• [Work instruction] Give back exactly the lines of the data below, starting with the line that has "(attr : string)" and going on through the line that has "repeat match goal with".

[Collected data]
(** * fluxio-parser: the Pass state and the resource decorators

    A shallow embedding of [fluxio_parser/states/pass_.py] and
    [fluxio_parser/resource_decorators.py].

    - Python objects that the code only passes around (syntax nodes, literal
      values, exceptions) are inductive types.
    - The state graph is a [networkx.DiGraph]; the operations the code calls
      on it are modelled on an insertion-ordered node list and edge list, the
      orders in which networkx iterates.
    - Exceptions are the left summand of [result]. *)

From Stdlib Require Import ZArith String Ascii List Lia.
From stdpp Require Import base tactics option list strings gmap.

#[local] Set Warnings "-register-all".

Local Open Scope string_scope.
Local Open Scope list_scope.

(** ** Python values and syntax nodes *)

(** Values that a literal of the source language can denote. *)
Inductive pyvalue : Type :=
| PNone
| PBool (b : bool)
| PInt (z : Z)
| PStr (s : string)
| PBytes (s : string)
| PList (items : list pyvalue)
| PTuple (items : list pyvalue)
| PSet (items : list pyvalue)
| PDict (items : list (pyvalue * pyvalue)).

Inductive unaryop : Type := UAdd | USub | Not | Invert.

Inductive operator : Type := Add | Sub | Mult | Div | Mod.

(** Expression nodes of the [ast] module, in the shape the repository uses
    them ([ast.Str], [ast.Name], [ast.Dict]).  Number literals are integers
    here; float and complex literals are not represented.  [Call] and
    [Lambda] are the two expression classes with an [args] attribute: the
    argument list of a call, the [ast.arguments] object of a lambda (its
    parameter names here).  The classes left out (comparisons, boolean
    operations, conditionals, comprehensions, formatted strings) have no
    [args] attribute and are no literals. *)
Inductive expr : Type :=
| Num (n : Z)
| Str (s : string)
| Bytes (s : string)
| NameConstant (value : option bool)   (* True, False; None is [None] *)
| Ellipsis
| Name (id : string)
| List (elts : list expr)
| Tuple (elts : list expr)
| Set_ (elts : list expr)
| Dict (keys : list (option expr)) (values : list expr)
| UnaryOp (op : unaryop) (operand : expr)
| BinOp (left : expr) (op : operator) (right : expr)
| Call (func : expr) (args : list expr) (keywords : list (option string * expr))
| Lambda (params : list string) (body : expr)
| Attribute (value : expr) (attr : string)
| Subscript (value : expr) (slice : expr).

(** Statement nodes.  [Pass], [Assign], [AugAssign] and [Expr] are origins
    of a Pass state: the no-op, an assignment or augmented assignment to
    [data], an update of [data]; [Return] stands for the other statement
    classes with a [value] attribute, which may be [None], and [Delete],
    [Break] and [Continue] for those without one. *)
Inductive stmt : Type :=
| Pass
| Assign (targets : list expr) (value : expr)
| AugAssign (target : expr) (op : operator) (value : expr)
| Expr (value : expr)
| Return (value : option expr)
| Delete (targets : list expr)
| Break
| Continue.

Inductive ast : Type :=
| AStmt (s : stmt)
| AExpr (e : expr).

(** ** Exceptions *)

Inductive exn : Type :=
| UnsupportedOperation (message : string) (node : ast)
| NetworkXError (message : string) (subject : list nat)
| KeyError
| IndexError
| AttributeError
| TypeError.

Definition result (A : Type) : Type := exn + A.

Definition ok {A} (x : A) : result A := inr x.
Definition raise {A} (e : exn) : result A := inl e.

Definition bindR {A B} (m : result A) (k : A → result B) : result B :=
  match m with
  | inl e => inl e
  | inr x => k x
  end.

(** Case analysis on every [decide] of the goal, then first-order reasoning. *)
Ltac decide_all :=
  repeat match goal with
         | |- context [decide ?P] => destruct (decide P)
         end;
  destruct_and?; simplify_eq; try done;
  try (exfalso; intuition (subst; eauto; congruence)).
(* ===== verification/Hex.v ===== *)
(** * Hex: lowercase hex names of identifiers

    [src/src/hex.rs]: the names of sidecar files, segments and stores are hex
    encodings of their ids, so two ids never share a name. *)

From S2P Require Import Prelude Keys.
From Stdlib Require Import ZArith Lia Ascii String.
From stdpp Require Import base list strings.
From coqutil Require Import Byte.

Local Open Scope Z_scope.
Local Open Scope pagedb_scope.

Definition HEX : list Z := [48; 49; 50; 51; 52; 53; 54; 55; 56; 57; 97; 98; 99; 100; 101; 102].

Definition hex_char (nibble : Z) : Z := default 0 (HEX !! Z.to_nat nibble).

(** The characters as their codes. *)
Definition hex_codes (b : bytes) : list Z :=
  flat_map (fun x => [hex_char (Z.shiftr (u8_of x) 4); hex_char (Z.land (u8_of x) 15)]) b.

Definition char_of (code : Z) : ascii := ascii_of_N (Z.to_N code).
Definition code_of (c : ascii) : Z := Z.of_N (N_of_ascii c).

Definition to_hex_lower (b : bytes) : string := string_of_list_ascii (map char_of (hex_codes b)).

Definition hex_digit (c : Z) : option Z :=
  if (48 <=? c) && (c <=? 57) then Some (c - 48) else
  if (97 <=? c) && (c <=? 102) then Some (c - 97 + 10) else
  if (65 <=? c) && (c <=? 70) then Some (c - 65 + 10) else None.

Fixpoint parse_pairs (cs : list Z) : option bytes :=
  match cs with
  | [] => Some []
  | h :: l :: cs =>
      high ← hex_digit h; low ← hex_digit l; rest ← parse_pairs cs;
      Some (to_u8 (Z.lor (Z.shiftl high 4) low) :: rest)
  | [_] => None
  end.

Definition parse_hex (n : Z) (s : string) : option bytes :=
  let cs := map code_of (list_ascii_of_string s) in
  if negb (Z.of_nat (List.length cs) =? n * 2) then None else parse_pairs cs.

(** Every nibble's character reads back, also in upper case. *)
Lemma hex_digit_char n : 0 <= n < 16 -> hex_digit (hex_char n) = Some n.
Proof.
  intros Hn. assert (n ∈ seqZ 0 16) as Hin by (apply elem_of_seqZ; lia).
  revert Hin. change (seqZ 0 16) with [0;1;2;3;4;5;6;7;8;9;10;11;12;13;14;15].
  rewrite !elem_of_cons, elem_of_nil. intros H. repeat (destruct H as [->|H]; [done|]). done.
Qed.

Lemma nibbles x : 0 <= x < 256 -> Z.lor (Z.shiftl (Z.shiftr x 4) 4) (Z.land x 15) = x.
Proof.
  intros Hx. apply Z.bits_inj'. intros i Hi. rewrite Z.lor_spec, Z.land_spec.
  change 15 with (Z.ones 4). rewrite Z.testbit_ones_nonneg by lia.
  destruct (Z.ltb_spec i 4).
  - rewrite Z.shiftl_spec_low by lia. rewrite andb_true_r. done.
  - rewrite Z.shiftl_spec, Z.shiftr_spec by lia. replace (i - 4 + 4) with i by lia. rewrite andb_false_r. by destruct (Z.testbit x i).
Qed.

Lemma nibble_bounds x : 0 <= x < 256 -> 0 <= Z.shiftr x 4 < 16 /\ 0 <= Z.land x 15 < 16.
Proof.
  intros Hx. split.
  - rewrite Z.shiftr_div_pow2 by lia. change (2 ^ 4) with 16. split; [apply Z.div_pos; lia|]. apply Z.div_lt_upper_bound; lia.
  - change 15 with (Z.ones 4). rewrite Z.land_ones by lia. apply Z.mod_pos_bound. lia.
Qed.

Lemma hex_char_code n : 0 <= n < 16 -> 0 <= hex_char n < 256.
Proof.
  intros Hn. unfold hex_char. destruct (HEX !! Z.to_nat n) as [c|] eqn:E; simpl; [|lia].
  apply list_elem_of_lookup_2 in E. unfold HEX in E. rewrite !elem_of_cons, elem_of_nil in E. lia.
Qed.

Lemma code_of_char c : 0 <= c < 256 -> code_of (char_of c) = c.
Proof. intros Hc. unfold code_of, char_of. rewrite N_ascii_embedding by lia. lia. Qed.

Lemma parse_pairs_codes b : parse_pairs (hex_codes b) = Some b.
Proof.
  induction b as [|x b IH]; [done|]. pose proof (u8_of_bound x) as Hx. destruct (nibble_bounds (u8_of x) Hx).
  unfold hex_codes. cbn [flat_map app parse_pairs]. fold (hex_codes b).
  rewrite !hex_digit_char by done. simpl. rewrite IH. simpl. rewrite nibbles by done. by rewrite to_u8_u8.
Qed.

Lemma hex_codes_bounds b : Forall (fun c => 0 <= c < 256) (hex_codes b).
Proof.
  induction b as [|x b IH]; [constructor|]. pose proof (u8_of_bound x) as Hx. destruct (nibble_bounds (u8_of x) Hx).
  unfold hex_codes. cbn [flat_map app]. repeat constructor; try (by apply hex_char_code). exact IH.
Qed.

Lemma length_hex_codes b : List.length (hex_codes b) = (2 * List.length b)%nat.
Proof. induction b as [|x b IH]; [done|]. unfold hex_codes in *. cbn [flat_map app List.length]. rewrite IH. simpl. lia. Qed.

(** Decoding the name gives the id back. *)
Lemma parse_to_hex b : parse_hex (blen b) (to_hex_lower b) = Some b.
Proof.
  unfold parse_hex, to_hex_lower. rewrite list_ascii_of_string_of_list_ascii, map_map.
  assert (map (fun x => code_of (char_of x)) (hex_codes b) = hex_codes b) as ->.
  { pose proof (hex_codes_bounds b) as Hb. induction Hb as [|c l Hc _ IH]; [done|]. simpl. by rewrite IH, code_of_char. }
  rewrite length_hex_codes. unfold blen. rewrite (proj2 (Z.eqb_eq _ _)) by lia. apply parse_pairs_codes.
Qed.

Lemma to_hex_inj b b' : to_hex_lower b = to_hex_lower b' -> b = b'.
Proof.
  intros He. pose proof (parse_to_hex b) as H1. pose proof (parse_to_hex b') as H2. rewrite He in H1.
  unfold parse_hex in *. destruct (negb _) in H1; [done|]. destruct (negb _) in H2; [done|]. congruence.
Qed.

• [Task solution]
| Attribute (value : expr) (attr : string)
| Subscript (value : expr) (slice : expr).

(** Statement nodes.  [Pass], [Assign], [AugAssign] and [Expr] are origins
    of a Pass state: the no-op, an assignment or augmented assignment to
    [data], an update of [data]; [Return] stands for the other statement
    classes with a [value] attribute, which may be [None], and [Delete],
    [Break] and [Continue] for those without one. *)
Inductive stmt : Type :=
| Pass
| Assign (targets : list expr) (value : expr)
| AugAssign (target : expr) (op : operator) (value : expr)
| Expr (value : expr)
| Return (value : option expr)
| Delete (targets : list expr)
| Break
| Continue.

Inductive ast : Type :=
| AStmt (s : stmt)
| AExpr (e : expr).

(** ** Exceptions *)

Inductive exn : Type :=
| UnsupportedOperation (message : string) (node : ast)
| NetworkXError (message : string) (subject : list nat)
| KeyError
| IndexError
| AttributeError
| TypeError.

Definition result (A : Type) : Type := exn + A.

Definition ok {A} (x : A) : result A := inr x.
Definition raise {A} (e : exn) : result A := inl e.

Definition bindR {A B} (m : result A) (k : A → result B) : result B :=
  match m with
  | inl e => inl e
  | inr x => k x
  end.

(** Case analysis on every [decide] of the goal, then first-order reasoning. *)
Ltac decide_all :=
  repeat match goal with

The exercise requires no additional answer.